Brain angiotensin and dopaminergic degeneration: relevance to Parkinson's disease.

The pathogenic mechanism of Parkinson's disease (PD) appears to be multifactorial. However, oxidative stress and neuroinflammation, including activation of NADPH-dependent oxidases, play a major role in the progression of dopaminergic cell death. The renin-angiotensin system (RAS) was described as a circulating humoral system that regulates blood pressure and water homeostasis. However, there exist local RAS in many tissues, and locally formed angiotensin activates NADPH-dependent oxidases, which are a major source of superoxide and are upregulated in major aging-related diseases such as hypertension, diabetes and atherosclerosis.
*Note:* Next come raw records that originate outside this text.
Lemma resolve_filters_fixed columns strict strict' rules r :
  resolve_filters columns strict rules = Ok r ->
  resolve_filters columns strict' r = Ok r /\ (length r <= length rules)%nat.
Proof.
  revert r. induction rules as [|rule rules IH]; cbn; intros r Hr; [injection Hr as <-; done|].
  destruct (find_column columns _) as [column|] eqn:Hc.
  - destruct (filter_value rule column strict) as [v|e] eqn:Hv.
    + apply bind_Ok in Hr as (rest & Hrest & [= <-]). destruct (IH _ Hrest) as [Hr Hl]. cbn.
      rewrite Hc, (filter_value_fixed _ _ _ strict' _ Hv), Hr. cbn. split; [done|lia].
    + destruct strict; [done|]. destruct (IH _ Hr). split; [done|lia].
  - destruct strict; [done|]. destruct (IH _ Hr). split; [done|lia].
Qed.

Lemma resolve_config_fixed c kind columns strict strict' c' :
  resolve_config c kind columns strict = Ok c' -> resolve_config c' kind columns strict' = Ok c'.
Proof.
  unfold resolve_config. intros Hc. destruct (strict && _) in Hc; [done|]. destruct (strict && _) in Hc; [done|].
  apply bind_Ok in Hc as (g & Hg & Hc). apply bind_Ok in Hc as (s & Hs & Hc). apply bind_Ok in Hc as (f & Hf & [= <-]).
  cbn [ViewConfig.group_by ViewConfig.sort ViewConfig.filters].
  apply resolve_sort_Ok in Hs as (Hn & Hfound & Hls); [|apply NoDup_nil_2|done].
  destruct (resolve_filters_fixed _ _ strict' _ _ Hf) as [Hf' Hlf]. rewrite Nat.add_0_l in Hls.
  pose proof (length_take (ViewConfig.sort c) MAX_SORTS). pose proof (length_take (ViewConfig.filters c) MAX_FILTERS).
  assert ((MAX_SORTS <? length s)%nat = false) as -> by (apply Nat.ltb_ge; lia).
  assert ((MAX_FILTERS <? length f)%nat = false) as -> by (apply Nat.ltb_ge; lia).
  rewrite !andb_false_r, !take_ge by lia.
  assert (resolve_group kind columns strict' g = Ok g) as ->.
  { unfold resolve_group in *. destruct (ViewConfig.group_by c) as [id|]; [|by injection Hg as <-].
    destruct kind; [by destruct strict; simplify_eq|]. destruct (find_column columns id) as [column|] eqn:E.
    - case_bool_decide as Hk; [|by destruct strict; simplify_eq]. injection Hg as <-. rewrite E.
      by rewrite bool_decide_eq_true_2.
    - by destruct strict; simplify_eq. }
  cbn. rewrite resolve_sort_fixed by done. cbn. by rewrite Hf'.
Qed.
Furthermore, an intracellular or intracrine RAS, with still unknown functions, has been identified in several cell types. The brain has an independent local RAS, which has been involved in several brain disorders, including neurodegenerative diseases. It is particularly interesting for PD the important interaction observed between angiotensin and dopamine, which counterregulate each other in renal cells and also in the striatum and substantia nigra. In recent studies, we have observed both a local and an intracellular RAS in the rodent, monkey and human substantia nigra, and that dopamine depletion induced RAS upregulation possibly as a compensatory mechanism. However, RAS hyperactivation also exacerbated oxidative stress and neuroinflammation, which contributed to progression of dopaminergic degeneration. In addition, we observed increased RAS activity in the nigra of animals with higher vulnerability of dopaminergic neurons to degeneration, such as aged males, menopausal females and rats subjected to chronic brain hypoperfusion. RAS activity and dopaminergic vulnerability were significantly reduced by treatment with angiotensin type I receptor antagonists. Manipulation of the brain RAS may constitute an effective neuroprotective strategy against dopaminergic degeneration in PD.